Lemierre’s syndrome in adulthood, a case report and systematic review
Published in Acta Clinica Belgica, 2021
Marco Moretti, Deborah De Geyter, Lode Goethal, Sabine D. Allard
Additionally, we systematically reviewed case reports of late-onset LS in adulthood published between 1 January 2013 and the 1 January 2019. Comorbidities such as diabetes mellitus and upper gastrointestinal malignancy, both known to be risk factors for thrombosis, might play a role in the development of LS in the studied population.
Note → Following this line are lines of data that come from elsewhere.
(** A frame passed as first positional argument is recorded before [func]
    runs, a frame that [func] returns is recorded after it: each record
    carries the given level, the name of [func] and the frame's columns,
    with one element-type name per column when these are asked for. *)
Theorem df_log_records (level : Z) (include_dtypes : bool) (func : Callable)
    (frame_in frame_out : DataFrame) (rest : list value) (kwargs : list (string * value))
    (w w2 : world) :
  (∀ k, k ∈ kwargs.*1 → k ≠ "func" ∧ k ≠ "name") →
  fn_call func (VDataFrame frame_in :: rest) kwargs
    (World (logged w ++
              [LogRecord level
                 ([Lit "Function "; FStr (fn_name func);
                   Lit " parameters contained a DataFrame: "]
                  ++ _describe_pd frame_in include_dtypes)])
           (effects w))
    = (Returned (VDataFrame frame_out), w2) →
  fn_call (df_log level include_dtypes func) (VDataFrame frame_in :: rest) kwargs w =
    (Returned VNone,
     World (logged w2 ++
              [LogRecord level
                 ([Lit "Function "; FStr (fn_name func); Lit " returned a DataFrame: "]
                  ++ _describe_pd frame_out include_dtypes)])
           (effects w2))
  ∧ _describe_pd frame_out false = [Lit "columns: "; FList (df_columns frame_out)]
  ∧ ∃ names, _describe_pd frame_out true =
               [Lit "columns: "; FList (df_columns frame_out);
                Lit " with dtypes "; FList names]
             ∧ length names = length (df_columns frame_out).
Proof.
  intros Hfree Hf. split_and!.
  - rewrite df_log_unfold by done.
    unfold _log_input at 1. unfold logging_log at 1. cbn [snd]. by rewrite Hf.
  - reflexivity.
  - exists (dtype_name <$> df_dtypes frame_out). split; [reflexivity|].
    unfold df_dtypes, df_columns. by rewrite !length_fmap.
Qed.

Lemma df_log_records_witness :
  fn_call (df_log 20 true merge) [VDataFrame frame_ab; VInt 1] [] w0 =
  (Returned VNone,
   World [LogRecord 20 [Lit "Function "; FStr "merge";
                        Lit " parameters contained a DataFrame: ";
                        Lit "columns: "; FList ["a"; "b"];
                        Lit " with dtypes "; FList ["int64"; "float64"]];
          LogRecord 20 [Lit "Function "; FStr "merge";
                        Lit " returned a DataFrame: ";
                        Lit "columns: "; FList ["a"; "b"];
                        Lit " with dtypes "; FList ["int64"; "float64"]]]
         [VStr "merge ran"]).
Proof.
  apply (df_log_records 20 true merge frame_ab frame_ab [VInt 1] [] w0
           (World [LogRecord 20 [Lit "Function "; FStr "merge";
                                 Lit " parameters contained a DataFrame: ";
                                 Lit "columns: "; FList ["a"; "b"];
                                 Lit " with dtypes "; FList ["int64"; "float64"]]]
                  [VStr "merge ran"])).
  - intros k Hk. by apply elem_of_nil in Hk.
  - reflexivity.
Defined.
Preferred antibiotics were beta-lactams with a beta-lactamase inhibitor or a combination of beta-lactams with metronidazole. The latter should not be used in monotherapy as its spectrum is limited to anaerobic bacteria and Streptococci are as well frequent pathogens in LS in adulthood. Early diagnosis and aggressive treatment are requisite to prevent morbidity and mortality, which are particularly elevated in this older population.